Home DIRITTI CIVILI PREGIUDIZI SULLE DONNE. LA EU CONDANNA L’ITALIA

PREGIUDIZI SULLE DONNE. LA EU CONDANNA L’ITALIA

by Calogero Jonathan Amato

La Corte europea dei diritti umani ha condannato l’Italia per aver violato i diritti di una «presunta vittima di stupro» con una sentenza che contiene pregiudizi contro le donne. Il caso riguarda una sentenza della Corte d’appello di Firenze che assolse 7 imputati accusati di uno stupro o di gruppo avvenuto nel 2008. La ragazza riceverà 12mila euro. La sentenza ha violato aspetti della sua vita con il riferimento alla biancheria intima, i commenti sulla bisessualità e le relazioni sentimentali.

Secondo la Corte europea, nonostante un quadro legislativo nazionale soddisfacente, la sentenza della Corte d’Appello italiana viola l’articolo 8 della Convenzione europea dei diritti umani, che prevede il diritto al rispetto della vita privata e familiare. In particolare, il linguaggio e gli argomenti usati in sede d’appello e determinanti per la sentenza avevano veicolato «pregiudizi sul ruolo delle donne esistenti nella società italiana», non avevano rispettato «la vita privata e l’integrità personale» della ricorrente e avevano omesso di proteggere la donna dalla “vittimizzazione secondaria”, che consiste nel trasferire parte della responsabilità di una violenza alla persona che l’ha subita.

Quella della Corte europea è una sentenza importantissima perché stigmatizza la delegittimazione delle vittime di stupro, ritenute corresponsabili delle violenze subite in base a valutazioni legate alla loro vita privata che continuano a essere usate per motivare sentenze condiscendenti verso gli autori delle violenze, nonostante ciò sia vietato da norme interne e internazionali, a cominciare dalla Direttiva dell’Unione Europea sulla protezione delle vittime di reato, dalla CEDAW e dalla Convenzione di Istanbul.

L’articolo 54 della Convenzione di Istanbul – che è stata ratificata dall’Italia, è in vigore dal 1° agosto 2014 ma di cui in Italia manca il sostanziale recepimento (e non solo pratico) – dice che in qualsiasi procedimento civile o penale va garantito il fatto che le prove relative agli antecedenti sessuali e alla condotta della vittima devono essere «ammissibili unicamente quando sono pertinenti e necessarie.

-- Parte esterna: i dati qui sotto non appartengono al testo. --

Lemma runs_before_app fs f id c :
  runs_before fs id c -> (ta_ID (fi_task f) = id -> earlier (ta_nextRun (fi_task f)) c) ->
  runs_before (fs ++ [f]) id c.
Proof. intros H1 H2 g [Hg|Hg%list_elem_of_singleton]%elem_of_app; [by apply H1|subst; auto]. Qed.
Lemma planned_app fs f t :
  planned fs t -> (ta_ID (fi_task f) = ta_ID t -> earlier (ta_nextRun (fi_task f)) (ta_nextRun t)) ->
  planned (fs ++ [f]) t.
Proof. intros [? ?] ?. split; [done|]. by apply runs_before_app. Qed.
Lemma ordered_app fs f : ordered fs -> runs_before fs (ta_ID (fi_task f)) (ta_nextRun (fi_task f)) ->
  ordered (fs ++ [f]).
Proof.
  intros Ho Hr i j g h Hij Hi Hj Hid. apply lookup_snoc_Some in Hj as [[Hl Hj]|[Hl <-]].
  - rewrite lookup_app_l in Hi by lia. exact (Ho i j g h Hij Hi Hj Hid).
  - rewrite lookup_app_l in Hi by lia. apply Hr; [by eapply list_elem_of_lookup_2|done].
Qed.

Lemma inv_dispatch d fuel now on t ts s' : inv d -> dm_batch d = Some (now, on, t :: ts) ->
  reschedule fuel now (ta_ID t) (dm_sched d) = Some s' ->
  inv (mkDaemon s' (dm_now d) (dm_tick d) (Some (now, on, ts)) (dm_fired d ++ [mkFiring t now on])).
Proof.
  intros H Hb Hr. destruct (inv_batch _ H _ _ _ Hb) as (-> & Hnd & [[[Hm Hrb] Hle] Hts]%Forall_cons).
  rewrite fmap_cons in Hnd. apply NoDup_cons in Hnd as [Hni Hnd].
  assert (Hbefore : forall c, earlier (mo_civil (dm_tick d)) c -> runs_before (dm_fired d ++ [mkFiring t (dm_tick d) on]) (ta_ID t) c).
  { intros c Hc. apply runs_before_app; [by apply runs_before_tick|]. intros _. by eapply earlier_le. }
  pose proof (inv_tick _ H) as [Hvt _].
  split; cbn; try apply H.
  - intros id t' Ht. destruct (reschedule_spec _ _ _ _ _ Hvt Hr) as [[Hn ->]|(t0 & c & Ht0 & -> & Hmc & Hc)].
    + destruct (inv_tasks _ H _ _ Ht) as [<- Hp]. split; [done|]. apply planned_app; [done|].
      cbn. congruence.
    + cbn in Ht. apply lookup_insert_Some in Ht as [[<- <-]|[Hne Ht]].
      * destruct (inv_tasks _ H _ _ Ht0) as [Hid _]. cbn. split; [done|]. split; [done|]. cbn. rewrite Hid.
        apply Hbefore. eapply earlier_trans; [apply next_minute_later|done].
      * destruct (inv_tasks _ H _ _ Ht) as [<- Hp]. split; [done|]. apply planned_app; [done|]. cbn. congruence.
  - intros now' on' ts' [= <- <- <-]. split_and!; [done..|].
    apply Forall_forall. intros x Hx. rewrite Forall_forall in Hts. destruct (Hts x Hx) as [Hp Hx'].
    split; [|done]. apply planned_app; [done|]. cbn. intros E. destruct Hni. rewrite E.
    by apply list_elem_of_fmap_2.
  - apply Forall_app. split; [apply H|]. apply Forall_singleton. split_and!; [done..|by right].
  - apply ordered_app; [apply H|done].
Qed.

Lemma inv_collect d now order : inv d -> order ≡ₚ (map_to_list (sc_tasks (dm_sched d))).*1 ->
  no_before (dm_tick d) now -> no_before now (dm_now d) -> valid (mo_civil now) ->
  inv (mkDaemon (dm_sched d) (dm_now d) now
    (Some (now, sc_onFire (dm_sched d), tasksToRun now order (dm_sched d))) (dm_fired d)).
Proof.
  intros H Ho H1%no_before_civil H2%no_before_civil Hv. split; cbn; try apply H; [done| |].
  - intros now' on' ts [= <- <- <-]. split; [done|]. split.
    + apply tasksToRun_NoDup; [|intros; by apply (inv_tasks _ H)]. rewrite Ho. apply NoDup_fst_map_to_list.
    + apply Forall_forall. intros t (Hd & id & _ & Ht)%tasksToRun_in.
      split; [by apply (inv_tasks _ H _ _ Ht)|by apply due_no_later].
  - eapply Forall_impl; [apply H|]. intros f. by apply on_time_mono.
Qed.

Lemma inv_step d d' : sched_step d d' -> inv d -> inv d'.
Proof.
  intros Hs H. destruct Hs; cbn.
  - split; cbn; try apply H; [done|]. split; [apply H|]. eapply no_later_trans; [apply H|by apply no_before_civil].
  - by eapply inv_register.
  - unfold AddRetryingTask in *. destruct fn; [|done]. by eapply inv_register.
  - unfold RemoveTask in *. repeat break_match; simplify_eq. split; cbn; try apply H.
    intros id' x [_ Ht]%lookup_delete_Some. by apply (inv_tasks _ H).
  - unfold RestoreLastRun in *. destruct last0 as [l|]; [|simplify_eq; by split; apply H].
    repeat break_match; simplify_eq. apply inv_set_task; [done| |].
    all: by destruct (inv_tasks _ H _ _ ltac:(eassumption)).
  - by split; try apply H.
  - by apply inv_collect.
  - by eapply inv_dispatch.
  - by split; try apply H.
Qed.
Lemma reachable_inv now d : valid (mo_civil now) -> reachable now d -> inv d.
Proof.
  intros Hv H. assert (H0 : inv (start_daemon now)).
    { split; cbn; try done. by split; [|right]. }
  revert H0. induction H as [|x y z Hxy _ IH]; [done|]. intros Hx. by eapply IH, inv_step.
Qed.

(** *** Sorting *)

Definition key_le {A} (key : A -> string) (x y : A) : Prop := str_gtb (key x) (key y) = false.
Lemma sink_perm {A} (key : A -> string) x l : sink key x l ≡ₚ x :: l.
Proof.
  induction l as [|y l IH]; cbn [sink]; [done|]. destruct (str_gtb _ _); [|done].
  rewrite IH. apply Permutation_swap.
Qed.
Lemma sort_by_key_perm {A} (key : A -> string) l : sort_by_key key l ≡ₚ l.
Proof.
  unfold sort_by_key. rewrite reverse_Permutation.
  assert (H : forall acc, foldl (fun sorted x => sink key x sorted) acc l ≡ₚ acc ++ l).
  { induction l as [|x l IH]; intros acc; cbn [foldl]; [by rewrite app_nil_r|].
    rewrite IH, sink_perm. by rewrite <- Permutation_middle. }
  by rewrite H.
Qed.

(** *** Searches that end *)

(** A schedule with a match has one in each span of 400 years, so 402 rounds
    of the search are enough. *)
Definition enough : nat := 402.
Lemma nextRunTime_enough s from c : valid from -> matches s c ->
  exists c', nextRunTime s enough from = Found c'.
Proof.
  intros Hv Hm. set (y := cv_year (next_minute from)).
  assert (exists c', matches s c' /\ y < cv_year c' <= y + 400) as (c' & Hm' & Hy).
  { exists (mkCivil (cv_year c + 400 * ((y + 400 - cv_year c) / 400)) (cv_month c) (cv_day c) (cv_hour c) (cv_minute c)).
    split; [by apply matches_400|cbn].
    pose proof (Z.div_mod (y + 400 - cv_year c) 400 ltac:(lia)).
    pose proof (Z.mod_pos_bound (y + 400 - cv_year c) 400 ltac:(lia)). lia. }
  pose proof (nextRunTime_spec s enough from Hv) as L.
  destruct (nextRunTime _ _ _) as [d| |]; [by exists d|done|].
  specialize (L c' Hm' (proj1 Hy)). unfold enough in L. subst y. lia.
Qed.

Definition satisfiable (s : Scheduler) : Prop :=
  forall id t, sc_tasks s !! id = Some t -> exists c, matches (ta_schedule t) c.
Lemma reschedule_returns now id s : valid (mo_civil now) -> satisfiable s ->
  exists s', reschedule enough now id s = Some s' /\ satisfiable s' /\ sc_onFire s' = sc_onFire s.
Proof.
  intros Hv Hs. unfold reschedule. destruct (sc_tasks s !! id) as [t|] eqn:E; [|by exists s].
  destruct (Hs _ _ E) as [c Hc]. cbn [mo_civil add_minute].
  destruct (nextRunTime_enough _ _ _ (next_minute_valid _ Hv) Hc) as [c' ->].
  eexists. split; [done|]. split; [|done]. intros id' t' Ht. cbn in Ht.
  apply lookup_insert_Some in Ht as [[<- <-]|[_ Ht]]; [by exists c|by apply (Hs id')].
Qed.
Lemma dispatch_all_returns now on ts : forall s, valid (mo_civil now) -> satisfiable s ->
  exists s', dispatch_all enough now on ts s = Some (s', (fun t => mkFiring t now on) <$> ts) /\ satisfiable s'.
Proof.
  induction ts as [|t ts IH]; intros s Hv Hs; cbn [dispatch_all]; [by exists s|].
  destruct (reschedule_returns now (ta_ID t) s Hv Hs) as (s1 & -> & Hs1 & _). cbn [mbind option_bind].
  destruct (IH s1 Hv Hs1) as (s2 & -> & Hs2). cbn [mbind option_bind]. by exists s2.
Qed.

La condanna all’Italia per pregiudizi sulle donne arriva in un momento in cui la questione è al centro del dibattito pubblico. Balza subito alla mente quel video in cui un paonazzo Beppe Grillo, garante del Movimento 5 stelle, scredita la denuncia della ragazza che avrebbe subito uno stupro da suo figlio, Ciro Grillo, e altri tre suoi amici, perché fatta otto giorni dopo il fatto. Un retaggio culturale di altre epoche e che però, inspiegabilmente, riesce a resistere in Italia.